Waspman · September 23, 2021, 9:39am

Converting mysqli procedural to PDO style and everything works except one INSERT INTO statement, and I can’t see why it fails.

Below is the bit of the script where it fails (I have changed it to use javascript alerts when tracking it down.)

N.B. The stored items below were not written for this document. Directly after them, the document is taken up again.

(* ===== verification/ClientRuns.v ===== *)
(** * What a client gets from the device

    A client that holds a session runs its commands over the in-process transport;
    what the dispatcher makes of a command is what the client gets back, and what
    the device becomes. The specification of a command is [handled]; the rules for
    the queries of [HostRequests] and the expectations of [Scenarios] follow. *)

From S2P Require Import Prelude Error Io Frame Firmware Algorithm Capability Protocol KeyCore.
From S2P Require Import Wire Objects Authorization SessionObjects Requests SecureChannel.
From S2P Require Import DeviceState ObjectStore ObjectCommands KeyUse Wrapping Attestation.
From S2P Require Import SessionObjectCommands Dispatch CommandEffects StoreProperties.
From S2P Require Import Sessions SessionSteps HostSession.
From S2P Require Import InProcess HostRequests Credentials Scenarios.

Section client_runs.
Context `{Build} `{HX : X509} `{Der} `{Fuel} `{!ChannelLaws}.

#[local] Existing Instance no_hooks.

(** ** A session that the device serves

    Both ends agree, the session is fresh, and no forced audit stands in the way. *)

Record serving (d : Device) (w : World) (h : SymmetricSession) (auth : SessionAuthorization) : Prop := {
  serving_entry : ∃ entry, connected d h entry ∧ authorization entry = auth ∧
    still_active (instant_now w).1 entry = true;
  serving_quiet : force_audit (options d) = OPTION_OFF;
}.

(** Two readings of the clock, one after the other, are less than the idle time
    apart. *)
Definition steady_clock : Prop := ∀ w,
  (instant_now (instant_now w).2).1 - (instant_now w).1 < SESSION_INACTIVITY_TIMEOUT.

Lemma only_sessions_objects d d' : only_sessions d d' → objects d' = objects d.
Proof. intros Hs. exact (same_objects _ _ Hs). Qed.
Lemma only_sessions_options d d' : only_sessions d d' → options d' = options d.
Proof. intros Hs. exact (same_options _ _ Hs). Qed.
Lemma only_sessions_history d d' : only_sessions d d' → sequence_history d' = sequence_history d.
Proof. intros Hs. exact (same_history _ _ Hs). Qed.
Lemma only_sessions_config d d' : only_sessions d d' → config d' = config d.
Proof. intros Hs. exact (same_config _ _ Hs). Qed.

(** The session has the capability that the command asks for. *)
Definition has_capability (auth : SessionAuthorization) (c : CommandCode.CommandCode) : Prop :=
  match CommandCode.required_session_capability c with
  | Some required => contains (session_capabilities auth) required = true
  | None => True
  end.

(** The authorization of the objects of a command, and the command. *)
Definition authorized_command (auth : SessionAuthorization) (c : CommandCode.CommandCode) (data : bytes) :
    Eff ((Device * World) * option SessionObjects) DeviceError bytes :=
  _ ← query (λ self, authorize_command_objects self auth c data); run_command auth c data.

(** A command that needs no randomness: its outcome, and what it makes of the
    device. *)
Record handled (d : Device) (auth : SessionAuthorization) (c : CommandCode.CommandCode)
    (data : bytes) (result : Result bytes) (f : Device → Device) : Prop := {
  handled_known : CommandCode.supported_by_firmware c = true;
  handled_secure : ∀ t, execute_plain_or_authenticated (set_sessions t d)
    (mkFrame (CommandCode.to_byte c) data) = None;
  handled_capability : has_capability auth c;
  handled_run : ∀ t w table, authorized_command auth c data ((set_sessions t d, w), table)
    = (result, ((set_sessions t (f d), w), table));
  handled_options : options (f d) = options d;
  handled_fits : len data ≤ 8172 ∧
    match result with Ok answer => len answer ≤ 8172 | Err _ => True | _ => False end;
}.

(** The frame that answers an outcome. *)
Definition reply_of (c : CommandCode.CommandCode) (result : Result bytes) : Frame :=
  match result with
  | Ok answer => response (CommandCode.to_byte c) answer
  | Err e => error e
  | _ => error StorageFailed
  end.

Lemma capable auth c data :
  has_capability auth c →
  authorization_error auth (mkFrame (CommandCode.to_byte c) data) = None ∧
  ∀ d : Device, authorize_command_request d auth c data = authorize_command_objects d auth c data.
Proof.
  unfold has_capability, authorization_error, authorize_command_request. cbn [Frame.command].
  rewrite CommandCode.command_from_to_byte. cbn [mbind option_bind].
  destruct (CommandCode.required_session_capability c) as [cap|]; [|done].
  intros Hc. apply require_capability_ok in Hc. rewrite Hc.
  split; [|done]. cbn [mbind option_bind]. by rewrite Hc.
Qed.

(** One run of a command, which may draw random bytes: its outcome, and the device
    and the world after it. *)
Record ran (d : Device) (w : World) (auth : SessionAuthorization) (c : CommandCode.CommandCode)
    (data : bytes) (result : Result bytes) (d' : Device) (w' : World) : Prop := {
  ran_known : CommandCode.supported_by_firmware c = true;
  ran_secure : execute_plain_or_authenticated d (mkFrame (CommandCode.to_byte c) data) = None;
  ran_capability : has_capability auth c;
  ran_run : ∀ table, authorized_command auth c data ((d, w), table) = (result, ((d', w'), table));
  ran_fits : len data ≤ 8172 ∧
    match result with Ok answer => len answer ≤ 8172 | Err _ => True | _ => False end;
}.

Lemma handled_ran d auth c data result f t w :
  handled d auth c data result f → ran (set_sessions t d) w auth c data result (set_sessions t (f d)) w.
Proof. intros []. by split. Qed.

(** The dispatcher runs the command, and the answer fits. *)
Lemma ran_inner d w auth c data result d' w' table :
  ran d w auth c data result d' w' →
  attempt (data ← execute_inner_result auth (mkFrame (CommandCode.to_byte c) data);
           _ ← lift (reject_if (negb (secure_response_data_fits (len data))) WrongLength);
           mret data) ((d, w), table)
  = (Ok result, ((d', w'), table)).
Proof.
  intros [Hk Hp Hc Hr [_ Hf]]. destruct (capable auth c data Hc) as [_ Hauth].
  assert (execute_inner_result auth (mkFrame (CommandCode.to_byte c) data) (d, w, table)
    = (result, ((d', w'), table))) as Hrun.
  { unfold execute_inner_result. cbn [fst snd]. rewrite Hp. cbn [Frame.command Frame.data].
    rewrite CommandCode.command_from_to_byte. rewrite (lift_run _ _ _ c) by done.
    rewrite (lift_run _ _ _ tt) by by rewrite Hk. rewrite <- Hr. unfold authorized_command.
    unfold mbind, eff_bind, query, read_device, on_device, reading, lift. cbn [fst snd].
    by rewrite Hauth. }
  unfold attempt, mbind, eff_bind. rewrite Hrun. destruct result as [answer|e| |]; try done.
  unfold lift. pose proof (len_nonneg answer).
  by rewrite (proj2 (secure_response_data_fits_spec (len answer) ltac:(lia)) Hf).
Qed.

(** The device answers, with the log extended at most. *)
Lemma session_answer_run d w auth c data result d' w' table :
  ran d w auth c data result d' w' → force_audit (options d) = OPTION_OFF →
  ∃ d2, session_answer auth (mkFrame (CommandCode.to_byte c) data) table (d, w)
        = (Ok (reply_of c result, table), (d2, w')) ∧ same_store d' d2.
Proof.
  intros Hh Hq. eexists. split; [|apply record_execution_store]. pose proof Hh as [Hk _ Hc _ [_ Hf]].
  unfold session_answer. destruct (capable auth c data Hc) as [-> _].
  unfold execute_in_session, execute_inner_with_session. cbn [fst snd].
  set (request := mkFrame (CommandCode.to_byte c) data).
  assert (known_command (Frame.command request) = Some c) as ->.
  { unfold known_command, request. cbn [Frame.command]. rewrite CommandCode.command_from_to_byte.
    cbn [mbind option_bind]. by rewrite Hk. }
  rewrite Hq, Z.eqb_refl, andb_false_r. cbn [andb].
  rewrite (eff_run _ _ _ _ _ (ran_inner _ _ _ _ _ _ _ _ (Some table) Hh)).
  by destruct result.
Qed.

(** The world after the device has looked at its clock for a message. *)
Definition clocked (w : World) : World := (instant_now (instant_now w).2).2.

(** The client gets the answer, and the device serves on when the command took
    less than the idle time. *)
Lemma exec_ran d w h auth c data result f w2 :
  serving d w h auth →
  (∀ t, ran (set_sessions t d) (clocked w) auth c data result (set_sessions t (f d)) w2) →
  ∃ h' d', exec (mkFrame (CommandCode.to_byte c) data) ((d, w), h)
      = (Ok (reply_of c result), ((d', w2), h')) ∧ only_sessions (f d) d' ∧
    (c ≠ CommandCode.CloseSession → c ≠ CommandCode.ResetDevice → options (f d) = options d →
     (instant_now w2).1 - (instant_now (instant_now w).2).1 < SESSION_INACTIVITY_TIMEOUT →
     serving d' w2 h' auth).
Proof.
  intros [(entry & Hcon & Ha & Hact) Hq] Hrun. unfold clocked in Hrun.
  destruct (instant_now w) as [t0 w0] eqn:Ht0. cbn [fst snd] in *.
  destruct (instant_now w0) as [t1 w1] eqn:Ht1. cbn [fst snd] in *.
  set (table := sessions (remove_session (host_sid h) (expire_inactive_sessions t0 d))).
  set (inner := mkFrame (CommandCode.to_byte c) data).
  destruct (session_answer_run _ _ _ _ _ _ _ _ (session_objects entry) (Hrun table) Hq)
    as (d2 & Hans & Hsame).
  destruct (command_run d h entry inner w t0 w0 t1 w1 (reply_of c result) (session_objects entry) d2 w2)
    as (h' & secure' & Hsync & Hok & Hsid & Hcmd);
    [done|apply (ran_fits _ _ _ _ _ _ _ _ (Hrun table))|done..|by rewrite Ha|].
  exists h'. eexists. split; [|split].
  - unfold exec. rewrite Hcmd. reflexivity.
  - apply (only_sessions_trans _ d2).
    + eapply only_sessions_trans; [apply (only_sessions_table table)|by apply only_sessions_store].
    + destruct (closes_session _ _ _); by split.
  - intros Hc1 Hc2 Hopt Htime. assert (closes_session inner (reply_of c result) false = false) as ->.
    { unfold closes_session, inner. cbn [Frame.command]. rewrite CommandCode.command_from_to_byte.
      by rewrite !bool_decide_false by congruence. }
    split; [|cbn; rewrite (same_options _ _ Hsame); cbn; by rewrite Hopt].
    exists (used_entry entry secure' t1 (session_objects entry)). split; [|split; [done|]].
    + split; [rewrite Hsid; apply lookup_insert_eq|done..].
    + unfold still_active, used_entry. cbn [last_activity]. apply Z.ltb_lt.
      unfold SESSION_INACTIVITY_TIMEOUT in *. lia.
Qed.

Lemma exec_handled d w h auth c data result f :
  steady_clock → serving d w h auth → handled d auth c data result f →
  ∃ h' d' w', exec (mkFrame (CommandCode.to_byte c) data) ((d, w), h)
      = (Ok (reply_of c result), ((d', w'), h')) ∧ only_sessions (f d) d' ∧
    (c ≠ CommandCode.CloseSession → c ≠ CommandCode.ResetDevice → serving d' w' h' auth).
Proof.
  intros Hclock Hs Hans. destruct (exec_ran d w h auth c data result f (clocked w) Hs)
    as (h' & d' & Hx & Ho & Hs'); [intros t; by apply handled_ran|].
  exists h', d', (clocked w). split; [done|]. split; [done|]. intros Hc1 Hc2.
  apply Hs'; [done..|apply (handled_options _ _ _ _ _ _ Hans)|apply Hclock].
Qed.

(** ** Queries and expectations *)

Lemma response_is_no_error c : (Z.lor (CommandCode.to_byte c) RESPONSE_BIT =? ERROR_COMMAND) = false.
Proof. by destruct c. Qed.

Lemma new_frame_fits c data :
  len data ≤ 8172 → new_frame c data = Ok (mkFrame (CommandCode.to_byte c) data).
Proof.
  intros Hd. unfold new_frame. rewrite new_fits; [done|].
  unfold MAX_DATA_LENGTH, MAX_FRAME_LENGTH, HEADER_LENGTH. lia.
Qed.

(** An expectation that must succeed. *)
Lemma exec_success c data answer request s s' :
  exec (mkFrame (CommandCode.to_byte c) data) s = (Ok (reply_of c (Ok answer)), s') →
  request = Ok (mkFrame (CommandCode.to_byte c) data) →
  expect_success c request s = (Ok answer, s').
Proof.
  intros Hx ->. unfold expect_success, exec_frame. unfold mbind, eff_bind, lift. rewrite Hx.
  unfold expect_response, reply_of, response. cbn [Frame.command Frame.data].
  by rewrite response_is_no_error, Z.eqb_refl.
Qed.

Lemma success_handled d w h auth c data answer f request :
  steady_clock → serving d w h auth → handled d auth c data (Ok answer) f →
  request = Ok (mkFrame (CommandCode.to_byte c) data) →
  ∃ h' d' w', expect_success c request ((d, w), h) = (Ok answer, ((d', w'), h')) ∧
    only_sessions (f d) d' ∧
    (c ≠ CommandCode.CloseSession → c ≠ CommandCode.ResetDevice → serving d' w' h' auth).
Proof.
  intros Hclock Hs Ha Hr. destruct (exec_handled _ _ _ _ _ _ _ _ Hclock Hs Ha)
    as (h' & d' & w' & Hx & Ho & Hs'). exists h', d', w'. split; [by eapply exec_success|done].
Qed.

(** An answer that must have a value, or a length. *)
Lemma answer_handled d w h auth c data answer f request message :
  steady_clock → serving d w h auth → handled d auth c data (Ok answer) f →
  request = Ok (mkFrame (CommandCode.to_byte c) data) →
  c ≠ CommandCode.CloseSession → c ≠ CommandCode.ResetDevice →
  ∃ h' d' w', expect_answer c request answer message ((d, w), h) = (Ok tt, ((d', w'), h')) ∧
    only_sessions (f d) d' ∧ serving d' w' h' auth.
Proof.
  intros Hclock Hs Ha Hr Hc Hreset. destruct (success_handled _ _ _ _ _ _ _ _ _ Hclock Hs Ha Hr)
    as (h' & d' & w' & Hx & Ho & Hs'). exists h', d', w'. split; [|by auto].
  unfold expect_answer. rewrite (eff_run _ _ _ _ _ Hx). unfold check. by rewrite bool_decide_true.
Qed.

Lemma length_handled d w h auth c data answer f request message :
  steady_clock → serving d w h auth → handled d auth c data (Ok answer) f →
  request = Ok (mkFrame (CommandCode.to_byte c) data) →
  c ≠ CommandCode.CloseSession → c ≠ CommandCode.ResetDevice →
  ∃ h' d' w', expect_length c request (len answer) message ((d, w), h) = (Ok tt, ((d', w'), h')) ∧
    only_sessions (f d) d' ∧ serving d' w' h' auth.
Proof.
  intros Hclock Hs Ha Hr Hc Hreset. destruct (success_handled _ _ _ _ _ _ _ _ _ Hclock Hs Ha Hr)
    as (h' & d' & w' & Hx & Ho & Hs'). exists h', d', w'. split; [|by auto].
  unfold expect_length. rewrite (eff_run _ _ _ _ _ Hx). unfold check. by rewrite Z.eqb_refl.
Qed.

Lemma query_handled d w h auth c data answer f :
  steady_clock → serving d w h auth → handled d auth c data (Ok answer) f →
  ∃ h' d' w', session_query c data ((d, w), h) = (Ok answer, ((d', w'), h')) ∧
    only_sessions (f d) d' ∧
    (c ≠ CommandCode.CloseSession → c ≠ CommandCode.ResetDevice → serving d' w' h' auth).
Proof.
  intros Hclock Hs Ha. eapply success_handled; [done..|]. apply new_frame_fits, Ha.
Qed.

(** An expectation that must be refused. *)
Lemma refusal_handled d w h auth c data e f request :
  steady_clock → serving d w h auth → handled d auth c data (Err e) f →
  request = Ok (mkFrame (CommandCode.to_byte c) data) →
  c ≠ CommandCode.CloseSession → c ≠ CommandCode.ResetDevice →
  ∃ h' d' w', expect_refusal request e ((d, w), h) = (Ok tt, ((d', w'), h')) ∧
    only_sessions (f d) d' ∧ serving d' w' h' auth.
Proof.
  intros Hclock Hs Ha -> Hc Hr. destruct (exec_handled _ _ _ _ _ _ _ _ Hclock Hs Ha)
    as (h' & d' & w' & Hx & Ho & Hs'). exists h', d', w'. split; [|by auto].
  unfold expect_refusal, exec_frame. unfold mbind, eff_bind, lift. rewrite Hx.
  unfold expect_device_error, reply_of, error. cbn [Frame.command Frame.data].
  by rewrite bool_decide_true.
Qed.
End client_runs.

$sql = "INSERT INTO coachdetails (firstname, lastname, StreetAddress, postcode, gender, dob, Village, Town, nat_memb_no) VALUES((AES_ENCRYPT( ?, ?), AES_ENCRYPT(?, ?), AES_ENCRYPT(?, ?), AES_ENCRYPT(?,?),  ?, ?, ?, ?, ? )";
$stmt = $conn->prepare($sql);
if ($stmt) {
    if ($stmt->bind_param('ssssssssssssi', $firstname, $k1, $lastname, $k1, $address_1, $k2, $postcode, $k2, $gender, $dob, $town_1, $town_2, $nat_memb_no)) {
        if ($stmt->execute()) {
            $ok = true;
            mysqli_stmt_close($stmt);
            echo '<script type="text/javascript">alert("Record added"); </script>';
        } else {
            echo '<script type="text/javascript">alert("Record NOT added EXECUTE"); </script>';
            die(mysqli_error($conn));
        }
    } else {
        echo '<script type="text/javascript">alert("Record NOT added BIND "); </script>';
        die(mysqli_error($conn));
    }
} else {
    echo '<script type="text/javascript">alert("Rcord NOT added STMT" ); </script>';
    die(mysqli_error($conn));
}

It always fails at the prepare statement line

There are SELECT FROM , DELETE and UPDATE statements using AES_ENCRYPT or AES_DECRYPT within the same module that have been converted to PDO and work correctly.

Many thanks

skawid · September 23, 2021, 2:26pm

What error do you get?

Waspman · September 23, 2021, 2:37pm

The error being displayed on screen (after the Rcord NOT added STMT alert is:
You have an error in your SQL syntax; check the manual that corresponds to your MySQL server version for the right syntax to use near ‘’ at line 1

I’m using WAMP with MySQL 5.7.31 and PHP 7.3.21

skawid · September 23, 2021, 5:48pm

VALUES((AES_ENCRYPT(

You have unbalanced braces here; remove the first brace and give it another go.

An easy way to spot things like this is to split your queries over several lines and add tabs when opening braces, the same way you do with other code.

Waspman · September 23, 2021, 6:40pm

Thanks - it is amazing how long I have been staring at that statement and not seen it!